** Exercise description **
Check every line of the data below for the string "modify", and copy the ones that hold it.

** Recorded information **
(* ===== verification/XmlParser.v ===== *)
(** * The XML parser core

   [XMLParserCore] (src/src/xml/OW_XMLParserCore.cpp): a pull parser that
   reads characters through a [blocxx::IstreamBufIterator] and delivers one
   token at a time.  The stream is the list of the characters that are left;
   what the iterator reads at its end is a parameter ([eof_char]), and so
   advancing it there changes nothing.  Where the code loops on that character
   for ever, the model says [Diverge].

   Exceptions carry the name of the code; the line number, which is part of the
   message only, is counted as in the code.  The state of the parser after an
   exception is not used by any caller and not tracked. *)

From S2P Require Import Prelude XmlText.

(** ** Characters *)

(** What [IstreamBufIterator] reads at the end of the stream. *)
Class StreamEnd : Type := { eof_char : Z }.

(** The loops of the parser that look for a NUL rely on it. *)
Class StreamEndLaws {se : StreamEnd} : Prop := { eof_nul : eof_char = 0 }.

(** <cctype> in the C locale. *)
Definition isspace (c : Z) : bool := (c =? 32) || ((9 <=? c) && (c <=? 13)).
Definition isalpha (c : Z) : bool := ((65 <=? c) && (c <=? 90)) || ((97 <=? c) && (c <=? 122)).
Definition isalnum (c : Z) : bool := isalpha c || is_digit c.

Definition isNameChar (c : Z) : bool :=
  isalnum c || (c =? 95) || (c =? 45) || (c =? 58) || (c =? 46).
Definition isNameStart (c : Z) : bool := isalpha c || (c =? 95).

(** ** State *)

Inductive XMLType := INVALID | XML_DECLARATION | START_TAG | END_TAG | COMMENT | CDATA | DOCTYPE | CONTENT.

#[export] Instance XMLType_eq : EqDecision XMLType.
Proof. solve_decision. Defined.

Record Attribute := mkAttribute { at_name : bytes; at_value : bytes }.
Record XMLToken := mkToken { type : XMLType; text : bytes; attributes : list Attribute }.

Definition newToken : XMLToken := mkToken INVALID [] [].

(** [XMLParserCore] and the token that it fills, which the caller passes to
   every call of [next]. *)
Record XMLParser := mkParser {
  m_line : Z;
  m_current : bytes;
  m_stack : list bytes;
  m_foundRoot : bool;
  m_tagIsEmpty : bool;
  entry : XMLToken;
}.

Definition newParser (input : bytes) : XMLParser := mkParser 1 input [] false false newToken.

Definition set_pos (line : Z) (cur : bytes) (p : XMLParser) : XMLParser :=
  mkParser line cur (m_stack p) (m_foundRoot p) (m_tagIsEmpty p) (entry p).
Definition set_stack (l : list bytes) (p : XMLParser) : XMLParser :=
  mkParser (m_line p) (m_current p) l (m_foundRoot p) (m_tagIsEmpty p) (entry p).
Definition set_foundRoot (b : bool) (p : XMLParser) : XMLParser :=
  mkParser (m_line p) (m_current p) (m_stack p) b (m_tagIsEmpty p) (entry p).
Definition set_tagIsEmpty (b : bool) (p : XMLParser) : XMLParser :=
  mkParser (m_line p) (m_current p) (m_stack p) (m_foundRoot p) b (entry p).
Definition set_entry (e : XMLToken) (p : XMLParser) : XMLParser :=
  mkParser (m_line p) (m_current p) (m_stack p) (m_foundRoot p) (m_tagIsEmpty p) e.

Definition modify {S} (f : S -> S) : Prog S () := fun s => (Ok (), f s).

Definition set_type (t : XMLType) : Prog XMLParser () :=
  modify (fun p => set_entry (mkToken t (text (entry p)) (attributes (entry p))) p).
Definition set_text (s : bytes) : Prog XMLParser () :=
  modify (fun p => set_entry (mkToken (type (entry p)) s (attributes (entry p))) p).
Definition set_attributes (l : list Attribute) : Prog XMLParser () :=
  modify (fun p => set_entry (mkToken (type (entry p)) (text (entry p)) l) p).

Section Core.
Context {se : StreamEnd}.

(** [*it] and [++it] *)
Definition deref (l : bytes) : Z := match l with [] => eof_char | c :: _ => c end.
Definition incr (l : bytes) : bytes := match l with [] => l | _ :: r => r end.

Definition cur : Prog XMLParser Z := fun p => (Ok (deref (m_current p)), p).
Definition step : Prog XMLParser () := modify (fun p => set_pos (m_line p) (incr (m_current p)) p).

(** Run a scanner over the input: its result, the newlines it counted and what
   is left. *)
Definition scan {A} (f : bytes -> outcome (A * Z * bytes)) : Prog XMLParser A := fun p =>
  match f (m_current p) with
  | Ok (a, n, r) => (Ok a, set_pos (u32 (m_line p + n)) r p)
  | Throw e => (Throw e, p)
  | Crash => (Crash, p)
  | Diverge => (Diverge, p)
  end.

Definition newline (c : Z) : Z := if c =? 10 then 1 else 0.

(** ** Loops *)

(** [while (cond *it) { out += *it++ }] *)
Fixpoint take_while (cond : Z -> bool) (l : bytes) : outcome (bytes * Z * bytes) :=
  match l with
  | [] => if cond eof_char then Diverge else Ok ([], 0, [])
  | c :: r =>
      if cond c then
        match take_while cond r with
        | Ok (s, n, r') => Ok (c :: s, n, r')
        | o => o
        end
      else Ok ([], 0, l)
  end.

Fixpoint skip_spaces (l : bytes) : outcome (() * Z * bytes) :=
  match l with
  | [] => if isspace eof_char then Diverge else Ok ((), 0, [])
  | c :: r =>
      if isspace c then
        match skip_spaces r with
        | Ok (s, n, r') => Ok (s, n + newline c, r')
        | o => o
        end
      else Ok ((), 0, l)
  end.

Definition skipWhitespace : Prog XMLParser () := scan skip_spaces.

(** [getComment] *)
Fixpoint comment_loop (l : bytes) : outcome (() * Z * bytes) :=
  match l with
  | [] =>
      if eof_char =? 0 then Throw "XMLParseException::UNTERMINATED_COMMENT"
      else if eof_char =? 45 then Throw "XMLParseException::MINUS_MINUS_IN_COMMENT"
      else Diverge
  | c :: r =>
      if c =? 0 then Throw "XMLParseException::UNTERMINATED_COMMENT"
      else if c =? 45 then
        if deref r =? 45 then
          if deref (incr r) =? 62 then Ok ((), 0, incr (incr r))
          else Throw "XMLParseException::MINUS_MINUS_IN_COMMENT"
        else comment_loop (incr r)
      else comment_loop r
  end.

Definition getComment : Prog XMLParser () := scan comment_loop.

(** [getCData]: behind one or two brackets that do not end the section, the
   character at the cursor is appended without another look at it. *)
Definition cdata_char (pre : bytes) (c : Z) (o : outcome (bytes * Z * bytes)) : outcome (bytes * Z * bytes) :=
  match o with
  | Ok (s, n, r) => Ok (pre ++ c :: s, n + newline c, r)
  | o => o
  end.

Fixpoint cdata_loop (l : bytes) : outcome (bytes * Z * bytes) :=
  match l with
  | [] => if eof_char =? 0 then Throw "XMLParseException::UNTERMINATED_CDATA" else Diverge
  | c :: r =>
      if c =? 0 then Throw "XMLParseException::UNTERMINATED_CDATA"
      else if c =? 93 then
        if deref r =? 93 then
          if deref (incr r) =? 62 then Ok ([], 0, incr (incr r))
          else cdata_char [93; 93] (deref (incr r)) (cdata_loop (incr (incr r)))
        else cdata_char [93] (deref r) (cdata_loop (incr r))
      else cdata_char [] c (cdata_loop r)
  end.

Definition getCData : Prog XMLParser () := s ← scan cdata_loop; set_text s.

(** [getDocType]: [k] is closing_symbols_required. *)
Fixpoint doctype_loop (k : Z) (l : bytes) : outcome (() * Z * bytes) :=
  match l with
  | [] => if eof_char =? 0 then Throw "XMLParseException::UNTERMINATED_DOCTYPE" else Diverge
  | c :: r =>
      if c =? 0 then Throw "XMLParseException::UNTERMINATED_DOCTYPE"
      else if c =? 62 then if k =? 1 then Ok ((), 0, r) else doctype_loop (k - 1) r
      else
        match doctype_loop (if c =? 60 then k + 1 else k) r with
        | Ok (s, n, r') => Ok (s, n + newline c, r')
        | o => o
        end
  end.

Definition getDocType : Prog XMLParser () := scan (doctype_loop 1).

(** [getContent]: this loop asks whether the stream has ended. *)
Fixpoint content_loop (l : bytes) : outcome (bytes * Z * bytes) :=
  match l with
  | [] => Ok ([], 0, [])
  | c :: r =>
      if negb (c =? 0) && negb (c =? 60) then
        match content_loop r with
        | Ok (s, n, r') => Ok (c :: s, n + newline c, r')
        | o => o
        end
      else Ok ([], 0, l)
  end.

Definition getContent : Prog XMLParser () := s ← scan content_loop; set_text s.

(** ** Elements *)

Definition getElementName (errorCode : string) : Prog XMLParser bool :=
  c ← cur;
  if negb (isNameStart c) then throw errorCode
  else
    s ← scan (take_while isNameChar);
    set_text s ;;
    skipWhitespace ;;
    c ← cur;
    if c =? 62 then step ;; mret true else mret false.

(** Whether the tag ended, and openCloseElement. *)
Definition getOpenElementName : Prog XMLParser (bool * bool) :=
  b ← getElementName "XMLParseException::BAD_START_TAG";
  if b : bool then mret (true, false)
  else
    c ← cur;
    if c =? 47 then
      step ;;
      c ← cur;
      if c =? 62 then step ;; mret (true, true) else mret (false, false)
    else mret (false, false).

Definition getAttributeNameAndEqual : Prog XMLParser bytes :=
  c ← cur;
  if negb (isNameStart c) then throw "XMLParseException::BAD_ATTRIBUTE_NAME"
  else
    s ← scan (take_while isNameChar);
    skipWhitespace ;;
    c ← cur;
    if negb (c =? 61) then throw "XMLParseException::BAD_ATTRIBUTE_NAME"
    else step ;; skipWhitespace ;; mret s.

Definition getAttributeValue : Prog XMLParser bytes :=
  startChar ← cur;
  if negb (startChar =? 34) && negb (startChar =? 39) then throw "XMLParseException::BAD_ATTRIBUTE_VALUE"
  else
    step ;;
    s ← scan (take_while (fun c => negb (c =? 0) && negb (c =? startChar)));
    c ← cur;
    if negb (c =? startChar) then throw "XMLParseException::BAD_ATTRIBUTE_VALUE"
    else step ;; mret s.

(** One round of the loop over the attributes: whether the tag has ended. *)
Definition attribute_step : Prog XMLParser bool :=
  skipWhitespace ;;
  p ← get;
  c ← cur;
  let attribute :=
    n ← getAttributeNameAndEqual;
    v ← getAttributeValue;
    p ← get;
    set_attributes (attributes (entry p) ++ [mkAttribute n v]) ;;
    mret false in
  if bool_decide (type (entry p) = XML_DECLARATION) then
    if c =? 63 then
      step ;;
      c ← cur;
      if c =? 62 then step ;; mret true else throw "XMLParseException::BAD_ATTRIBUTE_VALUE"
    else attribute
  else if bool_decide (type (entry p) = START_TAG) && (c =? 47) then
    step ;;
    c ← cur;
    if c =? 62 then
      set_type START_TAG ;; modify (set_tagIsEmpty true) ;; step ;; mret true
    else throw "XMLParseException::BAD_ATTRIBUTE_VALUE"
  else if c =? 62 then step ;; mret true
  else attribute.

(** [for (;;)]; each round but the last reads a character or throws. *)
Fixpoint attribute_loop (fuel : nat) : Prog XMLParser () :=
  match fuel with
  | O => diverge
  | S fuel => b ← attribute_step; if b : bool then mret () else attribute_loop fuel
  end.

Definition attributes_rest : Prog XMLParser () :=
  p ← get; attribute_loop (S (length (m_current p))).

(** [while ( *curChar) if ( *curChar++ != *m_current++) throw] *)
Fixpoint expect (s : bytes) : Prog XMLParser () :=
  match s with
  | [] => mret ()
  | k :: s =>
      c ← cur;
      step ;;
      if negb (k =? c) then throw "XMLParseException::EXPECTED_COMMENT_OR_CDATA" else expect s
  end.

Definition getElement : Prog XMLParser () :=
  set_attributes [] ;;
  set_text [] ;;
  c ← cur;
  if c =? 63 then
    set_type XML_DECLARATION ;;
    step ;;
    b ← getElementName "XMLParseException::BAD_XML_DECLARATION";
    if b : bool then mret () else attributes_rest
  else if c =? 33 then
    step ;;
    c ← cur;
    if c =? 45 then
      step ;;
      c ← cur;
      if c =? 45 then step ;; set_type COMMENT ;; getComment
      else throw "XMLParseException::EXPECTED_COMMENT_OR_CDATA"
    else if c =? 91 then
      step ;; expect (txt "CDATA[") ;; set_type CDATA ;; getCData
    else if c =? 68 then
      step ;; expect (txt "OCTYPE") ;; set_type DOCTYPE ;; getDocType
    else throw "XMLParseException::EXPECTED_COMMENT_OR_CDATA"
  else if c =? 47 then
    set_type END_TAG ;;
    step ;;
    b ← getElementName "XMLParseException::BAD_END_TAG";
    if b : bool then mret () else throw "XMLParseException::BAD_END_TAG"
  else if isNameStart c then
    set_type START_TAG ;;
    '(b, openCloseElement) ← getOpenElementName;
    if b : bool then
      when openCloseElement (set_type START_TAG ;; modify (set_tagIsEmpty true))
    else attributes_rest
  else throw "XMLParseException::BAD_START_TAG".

** Reply **
Definition modify {S} (f : S -> S) : Prog S () := fun s => (Ok (), f s).
  modify (fun p => set_entry (mkToken t (text (entry p)) (attributes (entry p))) p).
  modify (fun p => set_entry (mkToken (type (entry p)) s (attributes (entry p))) p).
  modify (fun p => set_entry (mkToken (type (entry p)) (text (entry p)) l) p).
Definition step : Prog XMLParser () := modify (fun p => set_pos (m_line p) (incr (m_current p)) p).
      set_type START_TAG ;; modify (set_tagIsEmpty true) ;; step ;; mret true
      when openCloseElement (set_type START_TAG ;; modify (set_tagIsEmpty true))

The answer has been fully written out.